先日、静岡市清水区のお客様からこんなご相談をいただきました。「Googleビジネスプロフィールに動画を投稿したら集客に効くって聞いたんですが、正直なところどうなんですか?写真とどう使い分ければいいかも分からなくて……」と。
結論から言うと、動画投稿は写真と組み合わせることで集客効果が高まります。ただし「動画を上げれば上位に出る」という単純な話ではなく、MEOは相対評価(※競合との比較で順位が決まる仕組み)です。上位3位の店舗が何枚の写真を持ち、どれだけの口コミを持っているかを把握した上で、動画・写真を戦略的に配置して初めて順位に影響します。
この記事では、「地域名+業種」で検索したときに4位以下にしか表示されない状況を打開するための、動画と写真の使い分けを具体的にお伝えします。
📋 この記事でわかること
- Googleマップへの動画投稿が集客に与える実際の効果と限界
- 写真と動画の役割の違いと、最低限押さえるべき枚数・本数の目安
- 競合上位3店舗と比較するための診断チェックポイント
- 美容室・整骨院・ヨガスタジオなど実際の店舗の改善実績数値
こんな方におすすめ
- ✅ Googleマップで「地域名+業種」を検索しても4位以下にしか出ない方
- ✅ 写真は投稿しているのに来店につながらないと感じている方
- ✅ 動画投稿を始めようか迷っている美容室・整体院・飲食店のオーナーの方
- ✅ 競合店が急に上位に出てきた原因を知りたい方
- ✅ ポータルサイト依存から脱け出して自前集客の仕組みを作りたい方

Googleマップに動画を投稿すると集客に効きますか?
動画投稿そのものに集客効果はあります。ただし、写真が十分に揃っていない状態で動画だけ投稿しても効果は限定的です。まずこの点を正直にお伝えしておきます。
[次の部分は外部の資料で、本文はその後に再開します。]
(** * MiKTeX Application Framework: [Application] (app.cpp)

    A shallow embedding of the parts of [Libraries/MiKTeX/App/app.cpp] that
    decide when derived caches are refreshed ([Application::AutoMaintenance]),
    how a missing package is installed ([Application::InstallPackage]), what
    [Application::Init] does to the installer policy, and how trace messages
    are buffered before log4cxx is configured ([Application::Trace]).

    The [Application] object and the file-level statics are one record that
    is threaded through every member function; calls to collaborators
    (session, package manager, installer, UI, process launcher, lock file,
    logger) are the output of a run, in the order they are made, and what the
    collaborators answer is supplied by an environment record.

    Further parts cover the command-line switches ([ExamineArgs]), the
    creation of missing files ([Application::TryCreateFile]), the weekly
    diagnosis ([Application::AutoDiagnose]), the editor command
    ([Application::InvokeEditor]) and [Application::FatalError], and two
    programs built on the framework: the cfg utility
    ([BuildUtilities/cfg/cfg.cpp]) and MakeTFM
    ([Programs/MiKTeX/makex/maketfm.cpp]). *)

From Stdlib Require Import ZArith Ascii String List Bool Lia.
From stdpp Require Import base gmap strings list pretty.

Local Open Scope string_scope.
Local Open Scope Z_scope.
Local Open Scope list_scope.

(** ** Basic data *)

(** [MiKTeX::Core::TriState]. *)
Inductive TriState : Type :=
| TriState_False
| TriState_True
| TriState_Undetermined.

Definition TriState_eqb (a b : TriState) : bool :=
  match a, b with
  | TriState_False, TriState_False => true
  | TriState_True, TriState_True => true
  | TriState_Undetermined, TriState_Undetermined => true
  | _, _ => false
  end.

(** [time_t]; the code only compares values with [>] and [==]. *)
Definition time_t : Type := Z.

(** [time_t] is a 64-bit signed integer on the platforms MiKTeX is built
    for. A sum that leaves its range is given the value the machine
    computes: it wraps around. *)
Definition time_t_wrap (z : Z) : time_t := (z + 2 ^ 63) mod 2 ^ 64 - 2 ^ 63.

Definition time_t_add (a b : time_t) : time_t := time_t_wrap (a + b).

Definition TIME_MIN : time_t := - 2 ^ 63.
Definition TIME_MAX : time_t := 2 ^ 63 - 1.

(** [MiKTeX::Util::PathName], by its string; [PathName()] is the empty path. *)
Definition PathName : Type := string.

Definition PathName_empty : PathName := "".

(** [operator/] on path names. *)
Definition PathName_div (a b : PathName) : PathName := a +:+ "/" +:+ b.

Infix "//" := PathName_div (at level 40, left associativity).

(** [MiKTeX::Trace::TraceLevel] and [TraceCallback::TraceMessage]. *)
Inductive TraceLevel : Type :=
| TraceLevel_Fatal
| TraceLevel_Error
| TraceLevel_Warning
| TraceLevel_Info
| TraceLevel_Trace
| TraceLevel_Debug.

Record TraceMessage : Type := mkTraceMessage {
  facility : string;
  level : TraceLevel;
  message : string
}.

(** The special paths [app.cpp] asks the session for. *)
Inductive SpecialPath : Type :=
| SpecialPath_UserConfigRoot
| SpecialPath_InstallRoot
| SpecialPath_DataRoot
| SpecialPath_ConfigRoot
| SpecialPath_LogDirectory.

(** The configuration values [app.cpp] reads, named by section and value. *)
Inductive ConfigName : Type :=
| CORE_LAST_ADMIN_MAINTENANCE
| CORE_LAST_USER_MAINTENANCE
| MPM_LAST_ADMIN_UPDATE_DB
| MPM_AUTOINSTALL
| MPM_AUTOADMIN.

(** What can leave a member function other than by [return]: [throw 1],
    a [MiKTeXException] (with the four fields the handlers log), or any other
    C++ exception, which [catch (const MiKTeXException&)] does not catch. *)
Inductive Exn : Type :=
| Exn_int (code : Z)
| Exn_MiKTeX (errorMessage info sourceFile : string) (sourceLine : Z)
| Exn_other.

(** What the preprocessor selects in app.cpp: [MIKTEX_WINDOWS], [__APPLE__],
    or neither. *)
Inductive Platform : Type :=
| Platform_Windows
| Platform_Apple
| Platform_Other.

Definition is_Windows (p : Platform) : bool :=
  match p with
  | Platform_Windows => true
  | _ => false
  end.

(** What the process that runs [Init] answers (lines 474-496). *)
Record ProcessEnv : Type := mkProcessEnv {
  (** [thisProcess->GetSystemId()] *)
  GetSystemId : Z;
  (** [parentProcess->get_ProcessName()]; [None] when [get_Parent()] is
      [nullptr] *)
  parent_ProcessName : option string;
  (** the current directory, as [ToDisplayString] shows it *)
  currentDirectory : string;
  (** [WindowsVersion::GetMajorMinorBuildString()] *)
  WindowsVersion_GetMajorMinorBuildString : string
}.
Googleビジネスプロフィール(旧:Googleマイビジネス)では、写真・動画・投稿・口コミ・属性入力など複数の要素が複合的に評価されます。動画は「エンゲージメント(ユーザーがプロフィールをどれだけ見るか)」を高める効果があり、結果としてプロフィールの表示回数・閲覧時間が伸びる傾向があります。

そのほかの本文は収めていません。